Said A. Hamido, Kelly T. Morgan, Robert C. Ebel and Davie M. Kadyampakeni
Because of the decline in production and negative economic effects, there is an urgent need for strategies to reduce the impact of Huanglongbing (HLB) on citrus [Citrus ×sinensis (L.) Osbeck]. The objective of this study was to evaluate the impact of different irrigation schedules on total available soil water (TAW) and water uptake characteristics of citrus trees affected by HLB in central and southwest Florida. The study was initiated in Jan. 2014 for 2 years on 5-year-old sweet orange trees located in three commercial groves at Arcadia, Avon Park, and Immokalee, FL. Each grove had three irrigation scheduling treatments including the University of Florida, Institute of Food and Agricultural Sciences (UF/IFAS) recommendations, Daily irrigation, and an Intermediate treatment.

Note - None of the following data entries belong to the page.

(** * A sequential model of the segmented best-fit allocator (my_malloc.c)

    The development embeds the allocator of [my_malloc.c] in Rocq and checks
    the statements of its specification against it.

    Conventions of the embedding:
    - the target is an LP64 machine: [size_t] and pointers are 64-bit
      unsigned quantities, written as [Z] with the wrap-around made explicit,
      and [sizeof(block_header)] is 32 (8 + 8 + 8 + 1, padded, + 4);
    - a pointer is its address, [NULL] is [0];
    - the backing region is seen through the block headers stored in it: a
      finite map from the address of a header to its five fields.  Headers
      are read and written field by field, in the order of the C statements.
      Headers are stored as units: a write to one entry of the map changes
      no other entry.  The map is therefore exact on heaps whose headers lie
      at least sizeof(block_header) bytes apart ([headers_apart]) and are
      reached through links that point to headers ([links_closed]), and it
      is to be read on such heaps.  Every state reached by calls whose
      footprint does not wrap is of this kind, which is proved below.  The
      payload bytes are not part of the map: in these states no live
      allocation shares a byte with a header, also proved below.  The
      C code overlays two headers when a footprint wraps (the tail header
      then starts inside the header of the block being split); the
      statements about such requests speak of the returned pointers and of
      the start of the region only, which do not depend on the overlay;
    - calls are executed one at a time (sequential interleaving), so the
      mutexes do not appear; a call to [pthread_cond_timedwait] is logged
      with its deadline and, since no other call can broadcast meanwhile,
      returns [ETIMEDOUT];
    - [assert] is active: a failed assertion aborts the call;
    - of the test harness, [choose_size] is embedded, with the results of
      its two calls to rand() as arguments. *)

From Stdlib Require Import ZArith Lia List Bool Floats.

From stdpp Require Import base option list gmap.

Local Open Scope Z_scope.

(** ** Outcomes of a call *)

Inductive outcome (A : Type) : Type :=
| Ok (a : A)          (* the call returns *)
| AssertFail          (* an [assert] fired *)
| Undefined           (* NULL, dangling or indeterminate memory was used *)
| Diverges.           (* a list walk never reaches NULL *)

Arguments Ok {A} a.

Arguments AssertFail {A}.

Arguments Undefined {A}.

Arguments Diverges {A}.

#[global] Instance outcome_ret : MRet outcome := fun A a => Ok a.

#[global] Instance outcome_bind : MBind outcome := fun A B f c =>
  match c with
  | Ok a => f a
  | AssertFail => AssertFail
  | Undefined => Undefined
  | Diverges => Diverges
  end.

Definition assert (b : bool) : outcome unit :=
  if b then Ok tt else AssertFail.

(** ** Constants and C conversions *)

Definition TRUE : bool := true.

Definition FALSE : bool := false.

(* my_malloc.h *)
Definition TOTAL_SIZE : Z := 104857600.

Definition NUM_SEGMENTS : Z := 5.

Definition MIN_SPLIT_SIZE : Z := 32.

Definition LARGE_SIZE : Z := 4194304.

(* LP64 *)
Definition SIZE_MAX : Z := 18446744073709551615.

Definition sizeof_block_header : Z := 32.

(* Arithmetic on size_t, and on addresses in a flat 64-bit address space. *)
Definition size_t (z : Z) : Z := z mod (SIZE_MAX + 1).

(* (double) i, for an int that fits 63 bits *)
Definition double_of_int (i : Z) : float := PrimFloat.of_uint63 (Uint63.of_Z i).

(* Conversion of a double to an integer type: the fraction is discarded. *)
Definition trunc_double (f : float) : Z :=
  match Prim2SF f with
  | S754_finite s m e =>
      let a := if 0 <=? e then Z.shiftl (Z.pos m) e else Z.shiftr (Z.pos m) (- e) in
      if s then - a else a
  | _ => 0
  end.

(* The double nearest to 0.1, which is what the literal 0.1 denotes. *)
Definition MAX_WAIT_TIME : float := 0x1.999999999999ap-4%float.

Definition SEG_1_TO_4_SIZE : float :=
  ((double_of_int TOTAL_SIZE * (20.0 / 100.0)) / double_of_int (NUM_SEGMENTS - 1))%float.

Definition SEG_5_SIZE : float :=
  (double_of_int TOTAL_SIZE * (80.0 / 100.0))%float.

(** ** Data *)

Record block_header : Type := mk_block_header {
  size : Z;
  next : Z;
  prev : Z;
  free : bool;
  segment_id : Z
}.

(* The mutex and the condition variable of a segment are left out. *)
Record segment : Type := mk_segment {
  seg_size : Z;
  start_ptr : Z;
  free_list : Z
}.

Record timespec : Type := mk_timespec { tv_sec : Z; tv_nsec : Z }.

Definition set_size (v : Z) (h : block_header) : block_header :=
  mk_block_header v (next h) (prev h) (free h) (segment_id h).

Definition set_next (v : Z) (h : block_header) : block_header :=
  mk_block_header (size h) v (prev h) (free h) (segment_id h).

Definition set_prev (v : Z) (h : block_header) : block_header :=
  mk_block_header (size h) (next h) v (free h) (segment_id h).

Definition set_free (v : bool) (h : block_header) : block_header :=
  mk_block_header (size h) (next h) (prev h) v (segment_id h).

Definition set_segment_id (v : Z) (h : block_header) : block_header :=
  mk_block_header (size h) (next h) (prev h) (free h) v.

Definition set_free_list (v : Z) (s : segment) : segment :=
  mk_segment (seg_size s) (start_ptr s) v.

(** ** Memory: the headers stored in the backing region *)

Abbreviation memory := (gmap Z block_header).

(* What a header holds before its fields are assigned.  [split_block] and
   [initialize_allocator] assign the five fields of a header before they
   read any of them. *)
Definition indeterminate : block_header := mk_block_header 0 0 0 false 0.

(* Reading a field through [p]. *)
Definition deref (m : memory) (p : Z) : outcome block_header :=
  match m !! p with
  | Some h => Ok h
  | None => Undefined
  end.

(* [p->field = v].  The write changes the header at [p] and no other entry:
   this is what the C statement does when no other header shares a byte
   with the header at [p]. *)
Definition assign (m : memory) (p : Z) (f : block_header -> block_header)
  : outcome memory :=
  if decide (p = 0) then Undefined
  else Ok (<[p := f (default indeterminate (m !! p))]> m).

(** ** The host: malloc and the clock *)

Record host : Type := mk_host {
  host_region : Z;      (* what malloc(TOTAL_SIZE) returns, 0 for NULL *)
  host_array : bool;    (* whether malloc(sizeof(segment) * NUM_SEGMENTS) succeeds *)
  host_time : Z         (* what time(NULL) returns *)
}.

(** ** The allocator's globals and statics *)

Record allocator : Type := mk_allocator {
  base_ptr : Z;                        (* static void* base_ptr *)
  segments : option (list segment);    (* static segment* segments; None is NULL *)
  heap : memory;                       (* contents of the backing region *)
  host_live : bool;                    (* the host blocks have not been passed to free() *)
  current_segment : Z;                 (* static int current_segment *)
  initialized : bool;                  (* static bool initialized *)
  waits : list timespec;               (* deadlines of the timed waits performed, latest first *)
  mutexes_destroyed : bool             (* init_mutex and round_robin_mutex have been destroyed *)
}.

Definition startup : allocator :=
  mk_allocator 0 None ∅ false 0 FALSE [] false.

Definition with_heap (m : memory) (st : allocator) : allocator :=
  mk_allocator (base_ptr st) (segments st) m (host_live st)
    (current_segment st) (initialized st) (waits st) (mutexes_destroyed st).

(* segments + i, read *)
Definition segment_at (st : allocator) (i : Z) : outcome segment :=
  match segments st with
  | Some segs =>
      if host_live st && (0 <=? i) then
        match segs !! Z.to_nat i with
        | Some s => Ok s
        | None => Undefined
        end
      else Undefined
  | None => Undefined
  end.

(* *(segments + i) = s *)
Definition with_segment (i : Z) (s : segment) (st : allocator) : allocator :=
  mk_allocator (base_ptr st) (option_map (fun segs => <[Z.to_nat i := s]> segs) (segments st))
    (heap st) (host_live st) (current_segment st) (initialized st) (waits st) (mutexes_destroyed st).

(** ** initialize_allocator *)

(* The five assignments through (new_segments+i)->free_list. *)
Definition write_initial_block (m : memory) (p : Z) (segment_size i : Z) : memory :=
  let m := <[p := set_size (size_t (segment_size - sizeof_block_header))
                    (default indeterminate (m !! p))]> m in
  let m := <[p := set_next 0 (default indeterminate (m !! p))]> m in
  let m := <[p := set_prev 0 (default indeterminate (m !! p))]> m in
  let m := <[p := set_free TRUE (default indeterminate (m !! p))]> m in
  <[p := set_segment_id i (default indeterminate (m !! p))]> m.

(* The for loop: [n] iterations remain, [i] is the loop counter,
   [allocation_iterator] the cursor, [segs] the segments filled so far. *)
Fixpoint initialize_loop (n : nat) (i : Z) (allocation_iterator : Z)
    (segs : list segment) (m : memory) : list segment * memory :=
  match n with
  | O => (segs, m)
  | S n' =>
      let segment_size :=
        trunc_double (if i <? NUM_SEGMENTS - 1 then SEG_1_TO_4_SIZE else SEG_5_SIZE) in
      let s := mk_segment segment_size allocation_iterator allocation_iterator in
      let m := write_initial_block m allocation_iterator segment_size i in
      initialize_loop n' (i + 1) (allocation_iterator + segment_size) (segs ++ [s]) m
  end.

(* Returns the new array (None for NULL) and the globals it has set. *)
Definition initialize_allocator (H : host) (st : allocator)
  : option (list segment) * allocator :=
  let st := mk_allocator (host_region H) (segments st) (heap st) (host_live st)
              (current_segment st) (initialized st) (waits st) (mutexes_destroyed st) in
  if decide (host_region H = 0) then (None, st)
  else if negb (host_array H) then (None, st)
  else
    let '(segs, m) := initialize_loop (Z.to_nat NUM_SEGMENTS) 0 (host_region H) [] ∅ in
    (Some segs,
     mk_allocator (host_region H) (segments st) m true
       (current_segment st) (initialized st) (waits st) (mutexes_destroyed st)).

(** ** add_to_free_list *)

(* Returns the new head of the list, with the memory it has written. *)
Definition add_to_free_list (m : memory) (free_list new_block : Z)
  : outcome (memory * Z) :=
  assert (negb (new_block =? 0));;
  nb ← deref m new_block;
  assert (Bool.eqb (free nb) TRUE);;
  m ← (if decide (free_list = 0) then
         m ← assign m new_block (set_next 0);
         assign m new_block (set_prev 0)
       else
         m ← assign m new_block (set_next free_list);
         m ← assign m free_list (set_prev new_block);
         assign m new_block (set_prev 0));
  Ok (m, new_block).

(** ** find_best_fit *)

(* current->free && current->size >= size *)
Definition free_and_fits (sz : Z) (h : block_header) : bool :=
  free h && (sz <=? size h).

Fixpoint find_best_fit_loop (fuel : nat) (m : memory) (sz : Z)
    (best_fit current : Z) : outcome Z :=
  if decide (current = 0) then Ok best_fit
  else
    match fuel with
    | O => Diverges
    | S fuel' =>
        c ← deref m current;
        best_fit' ←
          (if free_and_fits sz c then
             if decide (best_fit = 0) then Ok current
             else
               b ← deref m best_fit;
               Ok (if size c <? size b then current else best_fit)
           else Ok best_fit);
        find_best_fit_loop fuel' m sz best_fit' (next c)
    end.

(* A walk that visits more headers than the memory holds is on a cycle. *)
Definition find_best_fit (m : memory) (free_list : Z) (sz : Z) : outcome Z :=
  assert (0 <? sz);;
  find_best_fit_loop (stdpp.base.size m) m sz 0 free_list.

All groves received similar volumes of water per week based on evapotranspiration (ETo) reported by the Florida Automated Weather Network. Sap flow (SF) measurements were taken for two trees per treatment for at least 10 days per site (twice/year). During those periods, leaf area, leaf area index (LAI), and stem water potential (Ψ) were determined. Also, TAW was determined using drainage curve and capacitance soil moisture sensors installed at incremental soil depths of 0–15, 15–30, and 30–45 cm. Results showed significant differences in average SF, LAI, Ψ, and TAW measurements among treatments. Diurnal SF value under daily irrigation treatment increased by 91%, 51%, and 105% compared with UF/IFAS irrigation in Arcadia, Avon Park, and Immokalee, respectively. Soil water contents (WCs) under daily treatment increased by 59%, 59%, and 70% compared with UF/IFAS irrigation treatment in Arcadia, Avon Park, and Immokalee, respectively. Our results indicated that daily irrigation improved tree water dynamics compared with IFAS or Intermediate irrigation scheduling treatments and reduced tree stress with the same volume of water.